[What you have to do]:
Your answer should be the complete set of entries, transcribed exactly.

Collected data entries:
(* ===== verification/_CoqProject ===== *)
-Q . S2P
Prelude.v
ArrayUtil.v
BitUtil.v
Utf8.v
DataOutput.v
DataInput.v
Streams.v
GroupVInt.v
ByteBuffersDataInput.v
FixedBitSet.v
StringHelper.v
ByteBlockPool.v
BytesRefHash.v
BytesRefHashProofs.v
BytesRefDictionary.v
ByteSlices.v
ByteSliceProofs.v
TermsHash.v
TermsHashProofs.v
TermStreams.v
IndexFileNames.v
SegmentInfos.v
DeletionPolicy.v
FileDeleter.v
IndexFileDeleter.v
IndexFileDeleterProofs.v
IndexFileDeleterOpening.v
Heap.v
PriorityQueue.v
LongHeap.v
Disi.v
FreqProx.v
FreqProxProofs.v
Postings.v
PostingsEnums.v
Conjunction.v
Disjunction.v
Sorter.v
SorterProofs.v
HeapSort.v
IntroSorter.v
ArraySorts.v
RadixSorter.v
RadixProofs.v
RadixSorts.v
IntroSelector.v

[Problem solution]:
(* ===== verification/_CoqProject ===== *)
-Q . S2P
Prelude.v
ArrayUtil.v
BitUtil.v
Utf8.v
DataOutput.v
DataInput.v
Streams.v
GroupVInt.v
ByteBuffersDataInput.v
FixedBitSet.v
StringHelper.v
ByteBlockPool.v
BytesRefHash.v
BytesRefHashProofs.v
BytesRefDictionary.v
ByteSlices.v
ByteSliceProofs.v
TermsHash.v
TermsHashProofs.v
TermStreams.v
IndexFileNames.v
SegmentInfos.v
DeletionPolicy.v
FileDeleter.v
IndexFileDeleter.v
IndexFileDeleterProofs.v
IndexFileDeleterOpening.v
Heap.v
PriorityQueue.v
LongHeap.v
Disi.v
FreqProx.v
FreqProxProofs.v
Postings.v
PostingsEnums.v
Conjunction.v
Disjunction.v
Sorter.v
SorterProofs.v
HeapSort.v
IntroSorter.v
ArraySorts.v
RadixSorter.v
RadixProofs.v
RadixSorts.v
IntroSelector.v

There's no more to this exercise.